The single was certified platinum by the RIAA on November 14, 2025. It was also certified Gold in Australia by the ARIA and New Zealand by the RMNZ.

==Music video==
The music video, shot in grainy quality, was directed by Nigel Dick and was filmed on February 11, 1997 at the Morrell Meat Building in Los Angeles. It shows the band playing in a dark, and apparently abandoned slaughterhouse. Dexter Holland, for most of the video, sings to a shining hanging light bulb. He is the only band member to interact with this bulb, though other lightbulbs are shown in each band member's respective rooms.

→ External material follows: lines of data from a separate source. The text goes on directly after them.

(* ===== verification/StringEdit.v ===== *)
(** * Strings that are edited

    What STRLEN, GETRANGE, APPEND, SETRANGE and the counters do to a finite map, and
    that the commands of t_string.c do it: a value that is shared is copied first,
    one that is not is changed in place. *)

From Stdlib Require Import String.
From S2P Require Import Prelude.
From S2P Require Import Mem.
From S2P Require Import Util.
From S2P Require Import Sds.
From S2P Require Import SdsSpec.
From S2P Require Import SdsRefine.
From S2P Require Import Object.
From S2P Require Import ObjectSpec.
From S2P Require Import Keyspace.
From S2P Require Import StringType.
From S2P Require Import KeyspaceSpec.
From S2P Require Import KeyspaceOps.
From S2P Require Import KeyCommands.
From S2P Require Import StringCommands.
Import Object Keyspace StringType.

#[local] Notation addr := positive.
#[local] Notation length := Datatypes.length.

Section StringEdit.
Context `{Alloc} (shared_integers : Z → addr) (maxmemory maxmemory_policy : Z).
Context (readonly_client lazyfree_lazy_expire : bool) (shared_del shared_unlink : addr).

#[local] Notation Rep := (Rep shared_integers shared_del shared_unlink).
#[local] Notation start := (start shared_integers shared_del shared_unlink).
#[local] Notation finish := (finish shared_integers shared_del shared_unlink).
#[local] Notation does := (does shared_integers shared_del shared_unlink).
#[local] Notation a_purge := (a_purge lazyfree_lazy_expire).

Implicit Types (X Y : list ref) (L : list addr) (A : astate) (s : state) (args : list bytes).

(** The value of a key for a command that wants a string. *)
Inductive found := FNone | FOther | FStr (t : bytes) (dl : option Z).
Definition find k A : found :=
  match amap A !! k with None => FNone | Some (AOther _, _) => FOther | Some (AStr t, dl) => FStr t dl end.

Lemma key_find_ok dup X L A s k :
  Rep dup X L A s →
  match find k A with
  | FNone => dict s !! k = None ∧ amap A !! k = None
  | FOther => ∃ ty, dict s !! k = Some (VOther ty)
  | FStr t dl => ∃ o, dict s !! k = Some (VString o) ∧ txt (objs s) o t ∧ 0 < refs (dict s) o ∧ amap A !! k = Some (AStr t, dl)
  end.
Proof.
  intros HR. pose proof (value_cases k HR) as Hv. unfold find. destruct (amap A !! k) as [[[t|ty] dl]|]; [naive_solver|by exists ty|done].
Qed.

(** ** STRLEN *)
Definition s_strlen args A : astate :=
  let A := a_purge (key_of args) A in
  a_reply (match find (key_of args) A with FNone => ReplyInt 0 | FOther => WrongTypeErr | FStr t _ => ReplyInt (zlen t) end) A.

Lemma strlen_does args :
  (2 ≤ length args)%nat → does (strlenCommand false false readonly_client lazyfree_lazy_expire shared_del shared_unlink) s_strlen args.
Proof.
  intros Hl X A s Hst. destruct (start_weak _ _ _ X args A s Hst) as (HR & _ & Hn).
  destruct (key_arg _ _ _ X args A s Hst Hl) as (key & Ea & Hk). unfold strlenCommand, lookupKeyReadOrReply. run Ea.
  apply wpm_bind. destruct (lookupR_ok readonly_client lazyfree_lazy_expire HR Hk Hn) as (s1 & E1 & HR1). run E1. unfold s_strlen.
  pose proof (key_find_ok _ _ _ _ _ (key_of args) HR1) as Hv. destruct (find _ _) as [| |t dl].
  - destruct Hv as [-> _]. last_step. apply wpm_ret. apply (finish_weak _ _ _ X); [by apply Rep_reply|apply Hst].
  - destruct Hv as [ty ->]. apply wpm_bind, wpm_ret, wpm_ret. last_step. apply (finish_weak _ _ _ X); [by apply Rep_reply|apply Hst].
  - destruct Hv as (o & -> & Ht & _). apply wpm_bind, wpm_ret, wpm_ret, wpm_bind, wpm_ret. apply wpm_get.
    eapply wpm_lift; [by apply strlen_ok|]. last_step. apply (finish_weak _ _ _ X); [by apply Rep_reply|apply Hst].
Qed.

(** ** GETRANGE *)

(** The bytes from [start] to [stop], both counted from the end when negative. *)
Definition range_of (t : bytes) (start stop : Z) : bytes :=
  let len := zlen t in
  if (start <? 0) && (stop <? 0) && (start >? stop) then [] else
  let start := Z.max 0 (if start <? 0 then len + start else start) in
  let stop := Z.min (len - 1) (Z.max 0 (if stop <? 0 then len + stop else stop)) in
  take (Z.to_nat (stop - start + 1)) (drop (Z.to_nat start) t).

Definition s_getrange args A : astate :=
  match Util.string2ll (arg_of 2 args), Util.string2ll (arg_of 3 args) with
  | Some start, Some stop =>
      let A := a_purge (key_of args) A in
      match find (key_of args) A with
      | FNone => a_reply ReplyEmptyBulk A
      | FOther => a_reply WrongTypeErr A
      | FStr t _ => match range_of t start stop with [] => a_reply ReplyEmptyBulk A | c => a_bulk c A end
      end
  | _, _ => a_reply (ReplyError not_integer) A
  end.

Lemma range_chars_ok s o t : txt (objs s) o t → range_chars o s = Some (t, s).
Proof.
  intros (r & Hr & Ht & Hw & Hl). unfold range_chars, bind, get, lift. cbn [mbind option_bind]. rewrite Hr. cbn [mbind option_bind].
  destruct (sdsEncodedObject r) eqn:E.
  - assert (ptr_text o s = Some (t, s)) as Hp by (apply (good_ptr s o t false); exists r; by split_and!).
    unfold sdsEncodedObject in E. by destruct (encoding r).
  - destruct (obj_long r t Ht E) as (n & -> & -> & Hn & ->). cbn [mbind option_bind].
    destruct (number_text 32 n Hn ltac:(lia)) as (rest & ->). cbn [mbind option_bind fst snd]. by rewrite load_prefix.
Qed.
(* ===== verification/MultiSpec.v ===== *)
(** * multi.c: the table of watched keys, and optimistic locking

    The table from watched keys to clients and the lists of the clients always agree,
    so that no event of any interleaving of clients fails; a transaction is executed
    only if no key that its client watches was signalled since, and then as one step;
    and what is propagated of it is one block between MULTI and EXEC.  The proofs are
    for any commands that meet [ProcsOk]; the theorems for the commands of the keyspace
    are in [MultiKeyspace]. *)

From Stdlib Require Import String.
From S2P Require Import Prelude.
From S2P Require Import Mem.
From S2P Require Import Multi.

#[local] Notation length := Datatypes.length.

(** What multi.c relies on of the commands.  A command that is [ok] runs on data that
    satisfy [inv]; it counts no change if it is read only, and no negative number of
    them; and the value of a key that it does not signal at most fades, as the value of
    a key that expires does. *)
Definition hook_touches {D cmd rep} `{!Procs D cmd rep} (d : D) (wk : Z * bytes) (h : hook) : bool :=
  match h with
  | Modified db key => bool_decide (wk = (db, key))
  | Flushed dbid => ((dbid =? -1) || (wk.1 =? dbid)) && has d wk
  | Expired _ _ => false
  end.

Class ProcsOk (D cmd rep V : Type) `{!Procs D cmd rep} (inv : D → Prop) (ok : Z → cmd → Prop)
    (value : D → Z * bytes → V) (fades : relation V) : Prop := {
  fades_preorder :: PreOrder fades;
  proc_ok now db x d :
    inv d → ok now x →
    ∃ d' rs hs n, proc now db x d = Some (d', rs, hs, n) ∧ inv d' ∧ 0 ≤ n ∧ (readonly_or_admin x = true → n = 0) ∧
      ∀ wk, existsb (hook_touches d wk) hs = false → fades (value d wk) (value d' wk);
}.

Module MultiSpec.
Import Multi.

(** ** The two views of the watched keys *)

Record Sync (w : gmap (Z * bytes) (list cid)) (K : gmap cid (list (Z * bytes))) : Prop := {
  sync_iff c k : (∃ l, w !! k = Some l ∧ c ∈ l) ↔ (∃ ks, K !! c = Some ks ∧ k ∈ ks);
  sync_clients k l : w !! k = Some l → NoDup l ∧ l ≠ [];
  sync_keys c ks : K !! c = Some ks → NoDup ks }.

Holland also sings into a suspended microphone, which swings back and forth as the video fades to black.

===DVD appearances===

The music video appears on the Complete Music Video Collection DVD, released in 2005. The DVD also contains a storyboard version of the video (with the storyboard playing over top the music video).

== 2021 version ==

The Offspring remade "Gone Away" for their tenth studio album, Let the Bad Times Roll (2021). The song is a stripped-down piano ballad version of the original version from 1997 and was released as the fourth single of the album.

=== Track listing ===

| No. | Title | Length |
|---|---|---|
| 1. | "Gone Away (2021)" | 3:16 |
| 2. | "Gone Away (Live 2021)" | 3:42 |
| 3. | "Gone Away (Alternative 2021)" | 3:16 |
| 4. | "Gone Away (1997)" | 4:28 |
| Total length: |  | 14:02 |

==Charts==
===Weekly charts===

| Chart (1997) | Peak position |
|---|---|
| Australia (ARIA) | 16 |
| Australia Alternative (ARIA) | 4 |
| Canada Top Singles (RPM) | 28 |
| Canada Rock/Alternative (RPM) | 6 |
| Germany (GfK) | 93 |
| Netherlands (Single Top 100) | 93 |
| New Zealand (Recorded Music NZ) | 35 |
| UK Singles (Official Charts) | 42 |
| US Radio Songs (Billboard) | 50 |
| US Alternative Airplay (Billboard) | 4 |
| US Mainstream Rock (Billboard) | 1 |

===Year-end charts===

| Chart (1997) | Position |
|---|---|
| Australia (ARIA) | 86 |
| US Mainstream Rock Tracks (Billboard) | 2 |
| US Modern Rock Tracks (Billboard) | 24 |

==Certifications==

| Region | Certification | Certified units/sales |
| Australia (ARIA) | Gold | 35,000^{^} |
| New Zealand (RMNZ) | Gold | 15,000^{‡} |
| United States (RIAA) | Platinum | 1,000,000^{‡} |
^{^} Shipments figures based on certification alone. ^{‡} Sales+streaming figures based on certification alone.

==Notable cover versions==
- Five Finger Death Punch covered the song on their 2017 compilation album, A Decade of Destruction, and on their 2018 studio album, And Justice for None. Their version peaked at No. 2 on Billboards Mainstream Rock Airplay chart in April 2018.